Но за три часа мы даже толком осмотреться не успели. Драка на планете началась почти сразу. Я успел, разве что, быстро перекусить и принять душ, чтобы хоть как-то освежиться. Зато всё это – на своём корабле. Дома.
***
Пару часов поспал, а показалось, что разбудили почти сразу.
Военный совет перед боем Одинцов проводил прямо на палубе швартового ангара судов среднего класса. Всё так и было – несколько багги поставили между «Всадником» и «Серебряной Тенью». Вокруг стояли, сидели на самих багги и прямо на земле, офицеры «Всадников» Одинцова, командир первого взвода «гиен» Гюнтер Лютьенс, и мы впятером, всё что осталось от эскорта «Тени». Полевую, автономную тактическую карту Одинцов повесил прямо на трап «Всадника».
Рядом с ним, в лёгкой форме кубанского ополчения стояли двое, с черно-оранжевыми, полосатыми, металлопластиковыми шевронами. Оба были среднего роста, и чем-то неуловимым очень похожие друг на друга. Тот, что повыше, носил усы, но не такие, как у Одинцова, а выбритые в тонкую полоску над верхней губой, его слегка вьющиеся волосы, угольно-черного цвета, были зачёсаны назад.
Второй был слегка ниже ростом, мужественно выглядящий человек, красивый такой красотой, которую Рязанцев бы назвал «лихой». Такие экземпляры сразу заставляют женщин краснеть, а у мужчин вызывают всевозможные комплексы.
– Разрешите представить тем, кто не знаком, – сказал Одинцов, – Виктор Зиньковский, – хлопнул он по плечу того незнакомца, что был повыше, – выборный командующий кубанского ополчения, и Олег Касаткин, указал он рукой в сторону «лихого красавца», сотник роты специального назначения кубанского ополчения. К нам прибыли только что с планеты.
– Можно просто Алик, – сказал Касаткин, беззастенчиво разглядывая всех, кого не знал, – Всё равно воевать вместе.

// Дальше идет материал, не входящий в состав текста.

(** ** Listing *)
Definition az_blob_metadata (container : string) (b : az_blob) : ObjectMetadata :=
  mkObjectMetadata (path_join container (blob_name b)) (blob_size b) (blob_last_modified b) "file" (blob_content_type b)
    (Some (match truthy (blob_etag b) with Some e => strip_quotes e | None => "" end)) None None
    (blob_symlink (user_metadata (blob_metadata b))).
Definition az_marker_metadata (container : string) (b : az_blob) : ObjectMetadata :=
  mkObjectMetadata (path_join container (rstrip slash (blob_name b))) 0 (blob_last_modified b) "directory" None None None None None.
(** [for blob in blobs] *)
Fixpoint walk_items (container : string) (start_after end_at : option string) (include_directories : bool)
    (l : list (string + az_blob)) (failed : option exc) : listing :=
  match l with
  | [] => mkListing [] failed
  | inl prefix :: l' =>
      let prefix_key := rstrip slash prefix in
      if in_bounds start_after end_at prefix_key then
        yield (directory_metadata (path_join container prefix_key)) (walk_items container start_after end_at include_directories l' failed)
      else if beyond end_at prefix_key then mkListing [] None
      else walk_items container start_after end_at include_directories l' failed
  | inr b :: l' =>
      if in_bounds start_after end_at (blob_name b) then
        let rest := walk_items container start_after end_at include_directories l' failed in
        if ends_slash (blob_name b) then if include_directories then yield (az_marker_metadata container b) rest else rest
        else yield (az_blob_metadata container b) rest
      else if beyond end_at (blob_name b) then mkListing [] None
      else walk_items container start_after end_at include_directories l' failed
  end.
Definition az_list_objects (path : string) (start_after end_at : option string) (include_directories : bool)
    (symlink_handling : SymlinkHandling) (w : W) : listing :=
  let '(container, prefix) := split_path path in
  match refresh_client_if_needed w with
  | (Err e, _) => mkListing [] (Some e)
  | (Ok _, w) =>
      let '(items, failed) := if include_directories then az_walk_blobs container prefix w
                              else let '(bs, failed) := az_list_blobs container prefix w in (map inr bs, failed) in
      walk_items container (key_bound start_after) (key_bound end_at) include_directories items failed
  end.

(** ** Transfers *)
(** Small and large files differ only in the concurrency of the SDK *)
Definition az_upload_file (remote_path : string) (f : io) (attributes : option provider_attributes) : M W Z :=
  let '(container, blob) := split_path remote_path in
  refresh_client_if_needed ;;;
  let! v := mlift (validated_attributes attributes) in
  match f with
  | PathIO f =>
      let! file_size := reading (ld_getsize f) in
      translating azure_translate (let! data := reading (ld_read f) in az_upload_blob container blob data v None ;;; mret file_size)
  | BytesIO data =>
      translating azure_translate (az_upload_blob container blob data v None ;;; mret (Z.of_nat (length data)))
  end.
Definition az_source_metadata (remote_path : string) (m : option ObjectMetadata) : M W ObjectMetadata :=
  match m with Some m => mret m | None => az_get_object_metadata remote_path true end.
(** [except BaseException: os.unlink(temp_file_path) if it exists; raise] *)
Definition removing_temp (temp : string) (m : M W unit) : M W unit := fun w =>
  match m w with
  | (Err e, w') => if ld_exists temp w' then (ld_unlink temp ;;; mraise e) w' else (Err e, w')
  | r => r
  end.
(** A small blob is read at once, a large one is streamed into the file *)
Definition az_fill (large : bool) (container blob temp : string) : M W unit := fun w =>
  let '(data, failed) := az_download_blob container blob None w in
  match failed with
  | None => ld_write temp data w
  | Some e => if large then (ld_write temp data ;;; mraise e) w else (Err e, w)
  end.
Definition az_download_file (remote_path f : string) (m : option ObjectMetadata) : M W Z :=
  let! m := az_source_metadata remote_path m in
  let '(container, blob) := split_path remote_path in
  refresh_client_if_needed ;;;
  make_parent f ;;;
  translating azure_translate (
    let! temp := ld_mktemp (dirname f) in
    removing_temp temp (az_fill (multipart_threshold <? content_length m)%Z container blob temp ;;; ld_rename temp f) ;;;
    mret (content_length m)).
Definition az_download_buffer (remote_path : string) (m : option ObjectMetadata) (w : W) : bytes * res Z :=
  match az_source_metadata remote_path m w with
  | (Err e, _) => ([], Err e)
  | (Ok m, w) =>
      let '(container, blob) := split_path remote_path in
      match refresh_client_if_needed w with
      | (Err e, _) => ([], Err e)
      | (Ok _, w) =>
          let '(data, failed) := az_download_blob container blob None w in
          match failed with
          | None => (data, Ok (content_length m))
          | Some e => (if (multipart_threshold <? content_length m)%Z then data else [], Err (azure_translate e))
          end
      end
  end.
(** Reading the file: the content belongs to the moment of the reading, the
    recorded time to an earlier one. *)
Lemma load_credentials_spec drift s w r s' w' (Hd : drifts drift) :
  load_credentials drift s w = (r, s', w') ->
  rtc changes w w' /\
  match r with
  | Ok c => exists t, cf_mtime w' = Ok t /\ (last_mtime s' <= t)%Z /\ c = credentials_of (content_at t) /\
      validate_credential_schema (content_at t) = Ok tt
  | Err _ => s' = s
  end.
Proof.
  unfold load_credentials. destruct (cf_mtime w) as [t0|e] eqn:Et; [|by intros [= <- <- <-]].
  assert (forall ws m w1, rtc changes w ws -> m = cf_mtime ws -> rtc changes ws w1 ->
    match res_bind m (fun t => res_bind (load_json w1) (fun data =>
      res_bind (validate_credential_schema data) (fun _ => Ok (t, data)))) with
    | Err e => (Err e, s, w1)
    | Ok (t, data) => (Ok (credentials_of data), mkFileCredentials (cached_credentials s) t, w1) end = (r, s', w') ->
    rtc changes w w' /\ match r with
      | Ok c => exists t, cf_mtime w' = Ok t /\ (last_mtime s' <= t)%Z /\ c = credentials_of (content_at t) /\
          validate_credential_schema (content_at t) = Ok tt
      | Err _ => s' = s end) as Hread.
  { intros ws m w1 Hws -> Hw1. destruct (cf_mtime ws) as [ts|] eqn:Em; cbn [res_bind]; [|intros [= <- <- <-]; split; [by etrans|done]].
    unfold load_json. destruct (cf_load w1) as [data|[]] eqn:El; cbn [res_bind]; try (intros [= <- <- <-]; split; [by etrans|done]).
    destruct (validate_credential_schema data) as [[]|] eqn:Ev; cbn [res_bind]; intros [= <- <- <-]; (split; [by etrans|]); [|done].
    destruct (tf_content Hfile w1 data El) as (t & Ht & ->). exists t. split_and!; try done. cbn.
    by apply (tf_monotone Hfile ws w1). }
  destruct (_ <? _)%Z.
  - apply (Hread (drift AfterSleep (cf_sleep SETTLE_TIME (drift AfterStat w)))); [|done|apply Hd].
    etrans; [apply (Hd AfterStat)|]. etrans; [apply (tf_sleep Hfile)|]. apply Hd.
  - apply (Hread w); [done|by rewrite Et|]. etrans; [apply (Hd AfterStat)|]. apply Hd.
Qed.
Lemma store_loaded_spec drift s w r s' w' (Hd : drifts drift) :
  store_loaded (load_credentials drift s w) = (r, s', w') ->
  rtc changes w w' /\ match r with Ok _ => had_credentials w s' w' | Err _ => s' = s end.
Proof.
  destruct (load_credentials drift s w) as [[r1 s1] w1] eqn:El. apply load_credentials_spec in El as [Hw Hr]; [|done].
  destruct r1 as [c|e]; cbn [store_loaded]; intros [= <- <- <-]; split; try done.
  destruct Hr as (t & H1 & H2 & -> & H4). exists w1, t. by split_and!.
Qed.
Lemma new_follows drift w s w' (Hd : drifts drift) : new_file_credentials drift w = (Ok s, w') -> had_credentials w s w'.
Proof.
  unfold new_file_credentials. destruct (validate_credential_file drift w) as [[u|e] w1] eqn:Ev; [|by intros [=]].
  assert (rtc changes w w1) as Hw1.
  { revert Ev. unfold validate_credential_file. destruct (negb (cf_exists w)); [by intros [= _ <-]|].
    destruct (negb (cf_is_file _)); intros [= _ <-]. etrans; [apply (Hd AfterExists)|].
    etrans; [apply (Hd AfterIsFile)|]. apply Hd. }
  destruct (store_loaded _) as [[[c|e] s1] w2] eqn:El; intros [= <- <-].
  apply store_loaded_spec in El as [_ H]; [|done]. by eapply had_credentials_earlier.
Qed.
Lemma reload_spec drift s w r s' w' (Hd : drifts drift) :
  reload drift s w = (r, s', w') -> rtc changes w w' /\ match r with Ok _ => had_credentials w s' w' | Err _ => s' = s end.
Proof.
  unfold reload. destruct (store_loaded _) as [[r1 s1] w1] eqn:E. apply store_loaded_spec in E as [Hw H]; [|done].
  destruct r1; by intros [= <- <- <-].
Qed.
(** A refresh reloads, or the file still has the recorded time, and then its
    content is the one that is cached. *)
Lemma refresh_spec drift w0 s w r s' w' (Hd : drifts drift) :
  had_credentials w0 s w -> file_refresh_credentials drift s w = (r, s', w') ->
  rtc changes w w' /\ match r with Ok _ => had_credentials w s' w' | Err _ => s' = s end.
Proof.
  intros (wm & t & H1 & H2 & H3 & H4 & H5 & H6). unfold file_refresh_credentials.
  assert (forall w1, rtc changes w w1 -> reload drift s w1 = (r, s', w') ->
    rtc changes w w' /\ match r with Ok _ => had_credentials w s' w' | Err _ => s' = s end) as Hload.
  { intros w1 Hw1 [Hw Hr]%reload_spec; [|done]. split; [by etrans|]. destruct r; [|done]. by eapply had_credentials_earlier. }
  destruct (cf_exists w); [|apply Hload, Hd].
  destruct (cf_mtime (drift AfterExists w)) as [t'|] eqn:Et; [|intros [= <- <- <-]; split; [apply Hd|done]].
  destruct (negb _ && _) eqn:Eb; [|apply Hload; etrans; apply Hd]. intros [= <- <- <-]. split; [apply Hd|].
  apply andb_true_iff in Eb as [_ ->%Z.eqb_eq].
  assert (t = last_mtime s) as ->.
  { apply Z.le_antisymm; [|done]. apply (tf_monotone Hfile wm (drift AfterExists w)); try done. etrans; [done|apply Hd]. }
  exists (drift AfterExists w), (last_mtime s). split_and!; try done; apply Hd.
Qed.
(** What a batch download leaves *)
Lemma download_files_result {W} `{HL : DownloadLaws W stored} (base_path : string)
    (completion : list (nat * M W unit) -> list (nat * M W unit)) (remote_paths local_paths : list string)
    (ms : option (list (option ObjectMetadata))) (max_workers : Z) (w : W)
    (Hcompletion : forall ts, completion ts ≡ₚ ts) (Hpool : be_rust_download = None)
    (Hargs : batch_args_ok remote_paths local_paths ms max_workers) :
  let metadata := default (map (fun _ => None) remote_paths) ms in
  distinct_files remote_paths local_paths metadata ->
  batch_result (download_done (stored := stored) base_path remote_paths local_paths metadata)
    (download_item remote_paths local_paths metadata) remote_paths local_paths w
    (download_files base_path completion remote_paths local_paths ms max_workers w).
Proof.
  cbn zeta. intros Hdist. unfold download_files.
  destruct (batch_args_checked _ _ _ _ Hargs) as (-> & -> & ->). cbn [negb].
  case_bool_decide as E; [subst; split; [done|intros i Hi; cbn in Hi; lia]|].
  destruct (resolve_download_metadata _ _ _ _) as [l|e] eqn:El.
  - rewrite Hpool. destruct Hargs as (H1 & H2 & _). apply download_files_threaded_spec; try done.
    destruct ms as [l'|]; cbn; [by apply H2|by rewrite length_map].
  - split; [done|]. pose proof (resolve_download_metadata_error (stored := stored) base_path remote_paths
      (default (map (fun _ => None) remote_paths) ms) w) as Hno. rewrite El in Hno. by destruct e; try destruct (Hno _ eq_refl).
Qed.
Definition example_items : list CacheItem :=
  [mkCacheItem "/c/a" 40 3 1 "a"; mkCacheItem "/c/b" 50 1 2 "b"; mkCacheItem "/c/d" 30 2 3 "d"].

Lemma StronglySorted_split {A} (R : A -> A -> Prop) l1 l2 :
  StronglySorted R (l1 ++ l2) -> forall x y, x ∈ l1 -> y ∈ l2 -> R x y.
Proof. intros H. apply StronglySorted_app in H as [H _]. auto. Qed.

(** the policies evict what their names promise: under LRU no evicted item
    was accessed after a kept one, under MRU none before, under FIFO no evicted
    item is newer than a kept one, and under the random policy the newest item
    is evicted last. *)
Theorem policies_order (shuffle : list CacheItem -> list CacheItem) (items evicted kept : list CacheItem)
    (e k : CacheItem) (He : e ∈ evicted) (Hk : k ∈ kept) :
  (sort_items shuffle LRU items = evicted ++ kept -> (atime e <= atime k)%Z) /\
  (sort_items shuffle MRU items = evicted ++ kept -> (atime k <= atime e)%Z) /\
  (sort_items shuffle FIFO items = evicted ++ kept -> (mtime e <= mtime k)%Z) /\
  (sort_items shuffle RANDOM items = evicted ++ kept ->
     exists newest, last kept = Some newest /\ forall it, it ∈ items -> (mtime it <= mtime newest)%Z).
Proof.
  split_and!; intros H.
  - apply Z.leb_le. eapply (StronglySorted_split (fun a b => (atime a <=? atime b)%Z = true)); eauto.
    rewrite <- H. apply sort_by_sorted; eauto with py.
  - apply Z.leb_le. eapply (StronglySorted_split (fun a b => (atime b <=? atime a)%Z = true)); eauto.
    rewrite <- H. apply sort_by_sorted; eauto with py.
  - apply Z.leb_le. eapply (StronglySorted_split (fun a b => (mtime a <=? mtime b)%Z = true)); eauto.
    rewrite <- H. apply sort_by_sorted; eauto with py.
  - assert (forall x it, it ∈ items -> last (sort_items_fifo items) = Some x ->
      (mtime it <= mtime x)%Z) as Hlast.
    { intros x it Hit Hx. apply last_Some in Hx as [l Hl].
      assert (it ∈ l ++ [x]) as Hin by (rewrite <- Hl; unfold sort_items_fifo; by rewrite sort_by_perm).
      apply elem_of_app in Hin as [Hin|Hin]; [|set_solver].
      apply Z.leb_le. eapply (StronglySorted_split (fun a b => (mtime a <=? mtime b)%Z = true)
        l [x]); [|done|set_solver]. rewrite <- Hl. apply sort_by_sorted; eauto with py. }
    unfold sort_items, sort_items_random in H.
    destruct (last (sort_items_fifo items)) as [x|] eqn:E.
    + assert (last kept = Some x) as Hx.
      { destruct (last kept) as [z|] eqn:Ek; [|apply last_None in Ek; subst; set_solver].
        assert (last (evicted ++ kept) = Some z) as Hz by (by rewrite last_app, Ek).
        rewrite <- H in Hz. destruct (1 <? _)%nat; [rewrite last_snoc in Hz|]; congruence. }
      exists x. split; [done|]. intros it Hit. by apply Hlast.
    + apply last_None in E. rewrite E in H. destruct evicted; [set_solver|done].
Qed.

Lemma policies_order_witness :
  sort_items id LRU example_items =
    [mkCacheItem "/c/b" 50 1 2 "b"] ++ [mkCacheItem "/c/d" 30 2 3 "d"; mkCacheItem "/c/a" 40 3 1 "a"] /\
  (atime (mkCacheItem "/c/b" 50 1 2 "b") <= atime (mkCacheItem "/c/d" 30 2 3 "d"))%Z.
Proof.
  split; [reflexivity|].
  refine (proj1 (policies_order id example_items [mkCacheItem "/c/b" 50 1 2 "b"]
    [mkCacheItem "/c/d" 30 2 3 "d"; mkCacheItem "/c/a" 40 3 1 "a"] _ _
    (list_elem_of_here _ _) (list_elem_of_here _ _)) _).
  reflexivity.
Defined.
(* ===== verification/RangeCache.v ===== *)
(** * Correctness of the cache

    The main theorem: a range read through the cache returns exactly the
    requested bytes of the source object, whatever mix of full file, chunks,
    stale entries and missing extended attributes the cache holds, and leaves
    the cache coherent.  Then: whole-file round trips, containment of
    deletions, and eviction. *)
From S2P Require Import Prelude PyPath Types Utils Eviction Cache.
Import CacheManager.

(** ** Paths of chunks *)
Definition chunk_name (base : string) (i : Z) : string := "." +:+ base +:+ "#chunk" +:+ pretty i.

Lemma chunk_name_no_slash base i :
  (0 <= i)%Z -> has_char slash base = false -> has_char slash (chunk_name base i) = false.
Proof.
  intros Hi Hb. unfold chunk_name. rewrite !has_char_app, Hb, pretty_no_slash by done. done.
Qed.

Lemma basename_chunk_path p i :
  (0 <= i)%Z -> basename (get_chunk_path p i) = chunk_name (basename p) i.
Proof.
  intros Hi. unfold get_chunk_path. apply path_join_name.
  apply chunk_name_no_slash; [done|apply basename_no_char].
Qed.

Lemma chunk_path_inj p i j :
  (0 <= i)%Z -> (0 <= j)%Z -> get_chunk_path p i = get_chunk_path p j -> i = j.
Proof.
  intros Hi Hj H%(f_equal basename). rewrite !basename_chunk_path in H by done.
  unfold chunk_name in H. do 3 apply str_app_inj_l in H. by apply (inj pretty) in H.
Qed.

Lemma chunk_path_ne p i : (0 <= i)%Z -> get_chunk_path p i <> p.
Proof.
  intros Hi H%(f_equal basename). rewrite basename_chunk_path in H by done.
  apply (f_equal String.length) in H. unfold chunk_name in H.
  rewrite !str_length_app in H. cbn in H. lia.
Qed.
(** [_inject_profiles_from_bundle]: the profiles of the backends *)
Definition child_profile (b : StorageBackend CP) : json :=
  JDict [("type", JStr (sp_type (storage_provider_config b))); ("options", JDict (sp_options (storage_provider_config b)))].
Fixpoint inject_profiles (backends : list (string * StorageBackend CP)) (ps : dict) : res dict :=
  match backends with
  | [] => Ok ps
  | (name, b) :: rest =>
      match dict_get ps name with
      | Some (JDict p) =>
          match dict_get p "storage_provider" with
          | Some sp => if py_eqb sp (child_profile b) then inject_profiles rest ps else Err ValueError
          | None => Err ValueError
          end
      | Some _ => Err AttributeError
      | None => inject_profiles rest (ps ++ [(name, JDict [("storage_provider", child_profile b)])])
      end
  end.
Fixpoint build_children (resolved : dict) (retry : RetryConfig) (backends : list (string * StorageBackend CP))
    : res (list (string * child_config)) :=
  match backends with
  | [] => Ok []
  | (name, b) :: rest =>
      res_bind (build_storage_provider resolved (sp_type (storage_provider_config b)) (sp_options (storage_provider_config b))
                  (backend_credentials b)) (fun sp =>
      res_bind (build_children resolved retry rest) (fun cs =>
      Ok ((name, mkChildConfig sp (backend_credentials b) retry (backend_replicas b) resolved) :: cs)))
  end.
Definition inject_profiles_from_bundle (ld : loader) (b : ProviderBundle CP MP) : res (loader * list (string * child_config)) :=
  if (length (storage_backends b) <=? 1)%nat then Ok (ld, [])
  else
    res_bind (inject_profiles (storage_backends b) (profiles ld)) (fun ps =>
    let resolved := dict_set (resolved_config_dict ld) "profiles" (JDict ps) in
    res_bind (build_retry_config ld) (fun retry =>
    res_bind (build_children resolved retry (storage_backends b)) (fun cs =>
    Ok (mkLoader resolved ps (posix_is_shared ld) (ld_profile ld) (profile_dict ld) (cache_dict ld) (experimental_features ld), cs)))).
Definition new_loader (config_dict : dict) (profile : string) (bundle : option (ProviderBundle CP MP))
    : M globals (loader * ProviderBundle CP MP * list (string * child_config)) :=
  let! ld := load_profile config_dict profile in
  let! b := build_provider_bundle ld bundle in
  let! x := mlift (inject_profiles_from_bundle ld b) in
  mret (x.1, b, x.2).
Lemma make_RetryConfig_wf a d b r :
  make_RetryConfig a d b = Ok r -> (1 <= attempts r)%Z /\ (0 <= delay r)%Q /\ (1 <= backoff_multiplier r)%Q.
Proof.
  unfold make_RetryConfig. destruct (a <? 1)%Z eqn:E; [done|]. destruct (Qle_bool 0 d) eqn:Ed; [|done].
  destruct (Qle_bool 1 b) eqn:Eb; [|done]. intros [= <-]. cbn. apply Qle_bool_iff in Ed, Eb. bool_to_prop. done.
Qed.
Lemma build_retry_config_wf ld r :
  build_retry_config ld = Ok r -> (1 <= attempts r)%Z /\ (0 <= delay r)%Q /\ (1 <= backoff_multiplier r)%Q.
Proof.
  unfold build_retry_config. intros H. res_inv. destruct x; res_inv; by eapply make_RetryConfig_wf.
Qed.
Lemma validate_replicas_wf ld rs r :
  validate_replicas ld rs = Ok tt -> r ∈ rs -> replica_profile r <> ld_profile ld /\
  exists p, dict_get (profiles ld) (replica_profile r) = Some (JDict p) /\ forall j, dict_get p "replicas" = Some j -> truthy j = false.
Proof.
  induction rs as [|r0 rs IH]; [by intros _ ?%elem_of_nil|]. cbn [validate_replicas]. intros H. res_inv.
  intros [->|Hr]%elem_of_cons; [|by apply IH]. unfold validate_replica in *. case_bool_decide; [done|]. split; [done|].
  destruct (dict_get (profiles ld) (replica_profile r0)) as [[]|]; try done. eexists. split; [done|].
  intros j Hj. rewrite Hj in *. by destruct (truthy j).
Qed.
Lemma validate_experimental_wf ld e :
  validate_experimental_features ld e = Ok tt ->
  (upper (policy e) = "MRU" -> feature_enabled (experimental_features ld) "cache_mru_eviction" = Ok true) /\
  (0 <= purge_factor e <= 100)%Z /\
  (purge_factor e <> 0%Z -> feature_enabled (experimental_features ld) "cache_purge_factor" = Ok true).
Proof.
  unfold validate_experimental_features. intros H. res_inv. split.
  - intros Hp. match goal with H : (if bool_decide _ then _ else _) = _ |- _ => rename H into Hm end.
    rewrite bool_decide_true in Hm by done. res_inv. by destruct x0.
  - match goal with H : (if (_ =? 0)%Z then _ else _) = _ |- _ => rename H into Hm end.
    destruct (purge_factor e =? 0)%Z eqn:E0; [bool_to_prop; split; [lia|done]|].
    destruct ((purge_factor e <? 0)%Z || (100 <? purge_factor e)%Z) eqn:E1; [done|]. bool_to_prop. res_inv.
    split; [lia|]. intros _. by destruct x0.
Qed.
Lemma build_cache_wf ld cache cc m :
  build_cache cwd tempdir py_float ld cache = Ok (cc, m) -> cache_wf (experimental_features ld) cc m.
Proof.
  unfold build_cache. intros H. res_inv. simplify_eq.
  match goal with H : cache_location _ _ = Ok ?l |- _ => rename H into Hl, l into loc end.
  match goal with H : verify_cache_config _ _ = _ |- _ => rename H into Hv end.
  match goal with H : CacheManager.init _ _ _ _ _ = _ |- _ => rename H into Hi end.
  match goal with H : validate_experimental_features _ _ = _ |- _ => rename H into He end.
  unfold CacheManager.init in Hi. cbn in Hi. res_inv. destruct (eviction_policy_is_valid _) eqn:Ep; [|done]. simplify_eq. cbn.
  match type of He with _ = Ok ?x => destruct x end. destruct (validate_experimental_wf ld _ He) as (Hmru & Hpurge & Hon).
  split; cbn; [|intros l ->|done..].
  - unfold verify_cache_config in Hv. destruct (dmem cache "size_mb"); [done|]. res_inv. same_calls.
    destruct (_ <? _)%Z eqn:E; [done|]. by bool_to_prop.
  - unfold cache_location in Hl. apply res_bind_Ok in Hl as (bp & _ & Hu). cbn zeta in Hu.
    match type of Hu with (match (if ?b then _ else _) with _ => _ end) = _ => destruct b eqn:Eb end.
    + apply andb_true_iff in Eb as [_ Eb]. destruct bp as [| | |s| |]; try done. destruct (isabs s) eqn:Es; [|done].
      destruct (dict_get cache "location") as [[]|]; try done. cbn in Hu. by simplify_eq.
    + destruct (dict_get cache "location") as [[| | |s| |]|]; cbn [default from_option id] in Hu; try done.
      * by destruct (isabs s) eqn:Es; simplify_eq/=.
      * by destruct (isabs (path_join tempdir "msc_cache")) eqn:Es; simplify_eq/=.
Qed.

(** C20: a configuration that is built is well formed: it is either a single
    storage provider or a list of child profiles, its retries make at least one
    attempt, every replica is another existing profile without replicas of its
    own, and its cache holds at least one cache line, has an absolute location
    and a known policy, and uses the experimental options only when they are
    enabled. *)
Theorem built_config_well_formed (config_dict resolved : dict) (profile : string) (bundle : option (ProviderBundle CP MP))
    (g g' : globals) (c : config)
    (Hload : load_config config_dict profile bundle g = (Ok c, g')) (Hresolved : cf_config_dict c = Some resolved) :
  cf_profile c = profile /\ config_wf resolved c.
Proof.
  unfold ConfigLoader.load_config, new_loader in Hload. res_inv. destruct x as [[ld b] cs]. cbn [fst snd] in *.
  match goal with H : load_profile _ _ _ _ = _ |- _ => apply load_profile_inv in H as (-> & Hp & Hx & _ & Hps) end.
  match goal with H : inject_profiles_from_bundle _ _ = Ok ?x |- _ => rename H into Hi; destruct x as [ld' cs'] end.
  unfold mret in *. simplify_eq. cbn [fst snd] in *.
  match goal with H : build_config _ _ _ _ _ _ = _ |- _ => rename H into Hb end.
  unfold build_config in Hb. unfold inject_profiles_from_bundle in Hi.
  destruct (storage_backends b) as [|[n1 b1] [|b2 bs]]; [done| |]; cbn [length Nat.leb] in Hi.
  - simplify_eq. res_inv. unfold make_client_config in *. cbn in *. simplify_eq. cbn in *. simplify_eq.
    match goal with H : build_retry_config _ = Ok _ |- _ => apply build_retry_config_wf in H as (? & ? & ?) end.
    split; [done|]. split; cbn; try done.
    + intros r Hr. match goal with H : validate_replicas _ _ = Ok ?x |- _ => destruct x; rename H into Hv end.
      destruct (validate_replicas_wf _ _ _ Hv Hr) as (? & p & Hp & ?). split; [done|].
      destruct (Hps _ _ Hp); [right; by exists p|by left].
    + match goal with H : cache_of _ _ _ _ = Ok ?x |- _ => rename H into Hc, x into o end.
      intros cc m Hcc Hm. destruct o as [[cc' m']|]; [|done]. cbn in Hcc, Hm. simplify_eq.
      unfold cache_of in Hc. destruct (cache_dict _) as [[| | | | |cache]|]; try done; destruct (caching_enabled _); try done.
      cbn in Hc. res_inv. simplify_eq. rewrite <- Hx. by eapply build_cache_wf.
  - destruct (bundle_metadata_provider b); [|done]. res_inv. unfold make_client_config in *. cbn in *. simplify_eq. cbn in *. simplify_eq.
    match goal with H : build_retry_config _ = Ok _ |- _ => apply build_retry_config_wf in H as (? & ? & ?) end.
    split; [done|]. split; cbn; try done; [split; [by intros [? ?]|done] || by intros r ?%elem_of_nil..].
Qed.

– Итак, – начал Одинцов, – с того, что было терассаконтерой «Дева Марина», на планету высадилась экспедиционная бригада «Ratoj de la dezerto»*, с тяжёлой техникой. На наличие ополчения на планете они не расчитывали, – спасибо нашему другу Ришару за вовремя подброшенную дезу. Разведка, – он кивнул на Зиньковского и Касаткина, – сообщает, что противнику удалось посадить на планету десять боевых машин типа «мачете», – это аналоги имперских «гепардов», три шагающие боевые машины управления боем типа «Торо», около четырёх тысяч человек личного состава, 10-15 тонн боеприпасов.
И «нахуэли», – добавил Касаткин.
Мне показалось, что в конце предложения Алик Касаткин зачем-то, намеренно, поставил знак вопроса. Русские засмеялись – но я не понял шутку.
– Что смешного в слове «ягуар» на лингва астека? – спросил я стоявшего рядом Рязанцева.
– Непереводимая игра слов, – улыбнулся он.
– «Нахуэль» – означает ягуар на одном из диалектов окраинных планет Альянса – зачем-то пояснил назидательно Одинцов, глядя на Касаткина.
Я заметил, что Элиза Сугэ, сидевшая на капоте одного из багги напротив карты, шутку поняла сразу – она смеялась вместе со всеми.
– Простите, моих орлов, сказал Одинцов Элизе, – это разрядка, после боя на планете, – будьте сдержаннее, сотник Касаткин.